Autores: Zirlane Portugal da Costa, Claudia Barros Monteiro-Vitorello, Andrea Pedrosa-Harand, Alessandro de Mello Varani e Maria Lucia Carneiro Vieira


Os maracujás (Passiflora spp.) pertencem à família Passifloraceae. O gênero Passiflora é o mais rico da família, com cerca de 520 espécies descritas (Ulmer and MacDougal, 2004), que encontram-se distribuídas no continente Americano, incluindo as regiões Amazônica e Andina. No Brasil, há cerca de 145 espécies, sendo 83 endêmicas (Bernacci et al., 2015).

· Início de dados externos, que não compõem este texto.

(* ===== verification/Redaction.v ===== *)
(** * What the display sees of the secrets

    crates/core/src/agent_loop.rs: a question of the loop with the redaction of
    secrets switched on. The text and the reasoning that reach the sink while the
    answer streams, when it is flushed and when it is cancelled. *)

From S2P Require Import Prelude RStr F64 Message Budget Estimator Compaction ContextManager Lifecycle.
From S2P Require Import HookPoint ToolCall Prompt Stream ToolOutput LoopState LlmTurn AgentLoop LoopFacts.

Local Open Scope Z_scope.

(** The text an event puts on the display. *)
Definition assistant_text (e : SinkEvent) : option str :=
  match e with
  | OnAssistantMessage _ t | OnAssistantReasoning _ t
  | OnAssistantMessageDelta _ t | OnAssistantReasoningDelta _ t => Some t
  | _ => None
  end.

(** What a channel has received since the last reset. *)
Definition since_reset (delta : StreamChunk → option str) (chunks : list StreamChunk) : str :=
  foldl (fun acc ch => if chunk_reset ch then [] else acc ++ default [] (delta ch)) [] chunks.

Lemma since_reset_snoc delta chunks ch :
  since_reset delta (chunks ++ [ch])
  = if chunk_reset ch then [] else since_reset delta chunks ++ default [] (delta ch).
Proof. unfold since_reset. by rewrite foldl_app. Qed.

Section Redaction.
Context `{JT : JsonText} `{JP : JsonParse} `{UC : UnicodeCase} `{SH : SignatureHash} `{RT : ToolRuntime}.
Context {Pl : Type} `{PP : !CompressionPipeline Pl} `{LW : !LoopWorld Pl} (snap : RuntimeSnapshot).

(** What the provider said: a delta, all of a channel at some moment, or a part
    of its answer. *)
Inductive said (chunks : list StreamChunk) (answer : result LlmResponse Budget.LlmError) : str → Prop :=
| SaidDelta ch x : ch ∈ chunks → delta_text ch = Some x ∨ delta_reasoning ch = Some x → said chunks answer x
| SaidText k : said chunks answer (since_reset delta_text (take k chunks))
| SaidReasoning k : said chunks answer (since_reset delta_reasoning (take k chunks))
| SaidAnswer r x : answer = Ok r →
    am_text (resp_message r) = Some x ∨ am_reasoning_content (resp_message r) = Some x → said chunks answer x.
Record evolves_by (c c' : Ctx) (l : list LoopEffect) : Prop := {
  ev_log : log c' = log c ++ l;
  ev_input : with_user_text (input c') [] = with_user_text (input c) [];
  ev_session : session_id (state c') = session_id (state c);
  ev_usage : token_usage (state c') = foldl add_assign (token_usage (state c)) (omap answer_usage l);
  ev_history : uncompressed l → messages (state c) `prefix_of` messages (state c');
  ev_nudged : plan_nudged (state c) = true → plan_nudged (state c') = true;
}.
Definition evolves (c c' : Ctx) : Prop := ∃ l, evolves_by c c' l.

#[local] Instance evolves_pre : PreOrder evolves.
Proof.
  split.
  - intros c. exists []. by split; rewrite ?app_nil_r.
  - intros c1 c2 c3 (l & [E1 I1 S1 U1 H1 N1]) (l' & [E2 I2 S2 U2 H2 N2]). exists (l ++ l'). split.
    + by rewrite E2, E1, app_assoc.
    + congruence.
    + congruence.
    + by rewrite U2, U1, omap_app, foldl_app.
    + intros [??]%Forall_app. transitivity (messages (state c2)); auto.
    + auto.
Qed.

Lemma quiet_evolves es :
  Forall (fun e => quiet e = true) es → omap answer_usage es = [] ∧ uncompressed es.
Proof.
  induction 1 as [|e es He _ [IH1 IH2]]; [by split; [|constructor]|].
  destruct e; try done; (split; [exact IH1|by constructor]).
Qed.
Lemma complete_order_nodup n order : NoDup (complete_order n order).
Proof.
  apply NoDup_app. split_and!.
  - apply NoDup_remove_dups.
  - intros i Hi. rewrite elem_of_remove_dups in Hi. rewrite list_elem_of_filter. tauto.
  - apply NoDup_filter, NoDup_seq.
Qed.
Lemma complete_order_all n order i : (i < n)%nat → i ∈ complete_order n order.
Proof.
  intros Hi. apply elem_of_app. destruct (decide (i ∈ order)) as [?|Hn].
  - left. by apply elem_of_remove_dups.
  - right. apply list_elem_of_filter. split; [done|]. apply elem_of_seq. lia.
Qed.

Lemma omap_seq_ids (g : nat → option ToolExecutionResult) calls k :
  (∀ i call, calls !! i = Some call →
     ∃ r, g (k + i)%nat = Some r ∧ result_ids r = prepared_ids call) →
  result_ids <$> omap g (seq k (length calls)) = prepared_ids <$> calls.
Proof.
  revert k. induction calls as [|call calls IH]; intros k H; [done|]. cbn [length seq omap list_omap].
  destruct (H 0%nat call eq_refl) as (r & Er & Ei). rewrite Nat.add_0_r in Er. rewrite Er.
  cbn [fmap list_fmap]. rewrite Ei. f_equal. apply IH. intros i call' Hi.
  destruct (H (S i) call' Hi) as (r' & Er' & ?). rewrite Nat.add_succ_r in Er'. eauto.
Qed.

Lemma execute_tool_batch_ids calls serialize c rs c' :
  execute_tool_batch calls serialize c = (rs, c') → result_ids <$> rs = prepared_ids <$> calls.
Proof.
  unfold execute_tool_batch. intros (order & c1 & Eo & E)%st_bind_inv.
  apply st_bind_inv in E as (xs & c2 & E2 & E). injection E as <- _.
  assert (NoDup order ∧ ∀ i, (i < length calls)%nat → i ∈ order) as [Hnd Hall].
  { destruct serialize.
    - injection Eo as <- _. split; [apply NoDup_seq|]. intros i Hi. apply elem_of_seq. lia.
    - st_inv Eo. injection Eo as <- _. split; [apply complete_order_nodup|apply complete_order_all]. }
  apply execute_in_order_ids in E2 as [Ek Hids].
  assert (NoDup xs.*1) as Hx by (rewrite Ek; by apply NoDup_filter).
  assert (∀ i, (i < length calls)%nat → ∃ r, (i, r) ∈ xs) as Hin.
  { intros i Hi. assert (i ∈ xs.*1) as Hi' by (rewrite Ek; apply list_elem_of_filter; auto).
    apply list_elem_of_fmap in Hi' as ([j r] & -> & ?). by exists r. }
  apply omap_seq_ids. intros i call Hi. destruct (Hin i) as [r Hr]; [by eapply lookup_lt_Some|].
  exists r. split; [by apply elem_of_list_to_map_1|].
  rewrite Forall_forall in Hids. apply Hids in Hr. cbn in Hr. rewrite Hi in Hr. by injection Hr.
Qed.

(** ** Recording *)

(** A message that answers a call. *)
Definition answers (r : ToolExecutionResult) (m : ChatMessage) : Prop :=
  role m = Tool ∧ ∃ output, blocks m =
    [ToolResult (result_call_id r) (result_tool_name r) output (is_failure_result r)].
Definition is_suspended (r : ToolExecutionResult) : bool :=
  match r with Suspended _ _ _ => true | _ => false end.

Lemma update_cache_blocks m :
  role (LoopEstimator.update_message_cache m) = role m ∧
  blocks (LoopEstimator.update_message_cache m) = blocks m.
Proof. unfold LoopEstimator.update_message_cache. by case_match. Qed.

(** Steps that leave the history alone. *)
Definition same_history (c c' : Ctx) : Prop := messages (state c') = messages (state c).
#[local] Instance same_history_pre : PreOrder same_history.
Proof. split; [by intros c|]. intros c1 c2 c3. unfold same_history. congruence. Qed.
#[local] Instance same_history_base : Base same_history.
Proof.
  split; [apply _|..]; try by intros; intros ??? [= _ <-].
  intros A f c a c'. unfold ask. destruct (f (outer c)). by intros [= _ <-].
Qed.

Lemma push_result_answers r c a c' :
  build_and_push_result r c = (a, c') →
  ∃ m, messages (state c') = messages (state c) ++ [m] ∧ answers r m.
Proof.
  unfold build_and_push_result. intros (saved & c1 & E1 & E)%st_bind_inv.
  apply st_bind_inv in E as (now & c2 & E2%(fr_ask (R := same_history)) & [= _ <-]).
  assert (same_history c c1) as H1.
  { revert E1. case_match; [by intros [= _ <-]|by apply (fr_ask (R := same_history))]. }
  exists (LoopEstimator.update_message_cache (build_tool_result_message r saved now)).
  cbn [state set_state messages with_messages]. rewrite E2, H1. split; [done|].
  destruct (update_cache_blocks (build_tool_result_message r saved now)) as [Er Eb].
  split; [by rewrite Er|]. rewrite Eb. by eexists.
Qed.

Lemma record_loop_answers rs note suspended stop c res c' :
  record_loop rs note suspended stop c = (res, c') →
  res.1.2 = suspended ++ omap from_tool_result rs ∧
  ∃ ms, messages (state c') = messages (state c) ++ ms ∧
        Forall2 answers (filter (fun r => is_suspended r = false) rs) ms.
Proof.
  revert note suspended stop c. induction rs as [|r rs IH]; intros note suspended stop c E;
    cbn [record_loop] in E.
  { injection E as <- <-. cbn. rewrite app_nil_r. split; [done|]. exists []. by rewrite app_nil_r. }
  apply st_bind_inv in E as ([] & c1 & [= <-] & E). apply st_bind_inv in E as (i & ? & [= <- <-] & E).
  apply st_bind_inv in E as ([] & c2 & E2 & E). apply (moves_tool_result_event same_history) in E2.
  destruct (from_tool_result r) as [call|] eqn:Es.
  - apply st_bind_inv in E as ([] & c3 & [= <-] & E). apply IH in E as [-> (ms & Em & Hms)].
    cbn in Em. rewrite E2 in Em. cbn in Em. cbn [omap list_omap]. rewrite Es, <-app_assoc.
    split; [done|]. exists ms. split; [done|]. rewrite filter_cons_False; [done|]. by destruct r.
  - apply st_bind_inv in E as ([] & c3 & E3 & E). apply push_result_answers in E3 as (m & Em & Hm).
    apply st_bind_inv in E as (k & ? & [= <- <-] & E). destruct (update_tool_streak _ _) as [k' n].
    apply st_bind_inv in E as ([] & ? & [= <-] & E). apply st_bind_inv in E as ([] & ? & [= <-] & E).
    apply IH in E as [-> (ms & Em' & Hms)]. cbn in Em'. rewrite Em, E2 in Em'. cbn in Em'.
    cbn [omap list_omap]. rewrite Es. split; [done|]. exists (m :: ms).
    rewrite Em', <-app_assoc. split; [done|].
    rewrite filter_cons_True by by destruct r. by constructor.
Qed.

(** At most one note of the user, and none while a call is suspended. *)
Definition closing_note (suspended : list SuspendedToolCall) (note : list ChatMessage) : Prop :=
  (length note ≤ 1)%nat ∧ Forall (fun m => role m = User) note ∧ (suspended ≠ [] → note = []).

Lemma record_answers rs c suspended c' :
  record_tool_results rs c = (suspended, c') →
  suspended = omap from_tool_result rs ∧
  ∃ ms note, messages (state c') = messages (state c) ++ ms ++ note ∧
    Forall2 answers (filter (fun r => is_suspended r = false) rs) ms ∧ closing_note suspended note.
Proof.
  unfold record_tool_results. intros ([[note s] stop] & c1 & E1 & E)%st_bind_inv.
  apply record_loop_answers in E1 as [Es (ms & Em & Hms)]. cbn in Es. subst s.
  destruct (omap from_tool_result rs) as [|call calls].
  - apply st_bind_inv in E as ([] & c2 & E2 & E). apply st_bind_inv in E as ([] & c3 & E3 & E).
    injection E as <- <-. split; [done|]. assert (messages (state c2) = messages (state c1)) as H2.
    { destruct stop; by injection E2 as <-. }
    destruct note as [n|]; injection E3 as <-; cbn [state set_state messages with_messages].
    + exists ms, [LoopEstimator.update_message_cache (user_message n)].
      rewrite H2, Em, <-app_assoc. repeat split; try done. by repeat constructor.
    + exists ms, []. rewrite app_nil_r, H2. repeat split; try done. cbn. lia.
  - injection E as <- <-. split; [done|]. exists ms, []. rewrite app_nil_r. repeat split; try done. cbn; lia.
Qed.

(** ** The calls *)

Definition calls_of (msg : ChatMessage) (calls : list ToolUseBlock) : Prop :=
  role msg = Assistant ∧
  tool_use_blocks msg = (fun tc => (tu_call_id tc, tu_tool_name tc, tu_input tc)) <$> calls.

Lemma tool_use_of_calls (text : option str) (tcs : list ToolUseBlock) :
  omap (fun b => match b with ToolUse c n i => Some (c, n, i) | _ => None end)
    (match text with Some t => [Text t] | None => [] end
     ++ ((fun tc => ToolUse (tu_call_id tc) (tu_tool_name tc) (tu_input tc)) <$> tcs)) =
  (fun tc => (tu_call_id tc, tu_tool_name tc, tu_input tc)) <$> tcs.
Proof.
  assert (∀ l : list ContentBlock, omap (fun b => match b with ToolUse c n i => Some (c, n, i) | _ => None end)
    (match text with Some t => [Text t] | None => [] end ++ l) =
    omap (fun b => match b with ToolUse c n i => Some (c, n, i) | _ => None end) l) as ->
    by by destruct text.
  induction tcs as [|tc tcs IH]; [done|]. cbn in *. by rewrite IH.
Qed.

As espécies de Passiflora apresentam atributos biológicos de interesse em diversos estudos (Ingale and Hivrale, 2010; Castro et al., 2018; Cauz-Santos et al., 2020; Krist, 2020). Algumas espécies são cultivadas para uso fitoterápico, consumidas como extratos, chás ou comprimidos, para tratamento da ansiedade e distúrbios relacionados (Canella et al., 2019). Outras são usadas como ornamentais, pela beleza de suas flores, ou na indústria cosmética, com a produção de sabonetes, perfumes, etc. Porém, o uso mais frequente tem como objetivo o consumo dos frutos in natura, que são também utilizados pela indústria de sucos processados. As principais espécies cultivadas para a produção de frutos no Brasil são: P. edulis (forma amarela e roxa) e P. alata (maracujá doce). O maracujá amarelo está presente na maioria dos pomares (~95%) comerciais do Brasil (Agrianual, 2017), devido a qualidade dos frutos e a industrialização do suco.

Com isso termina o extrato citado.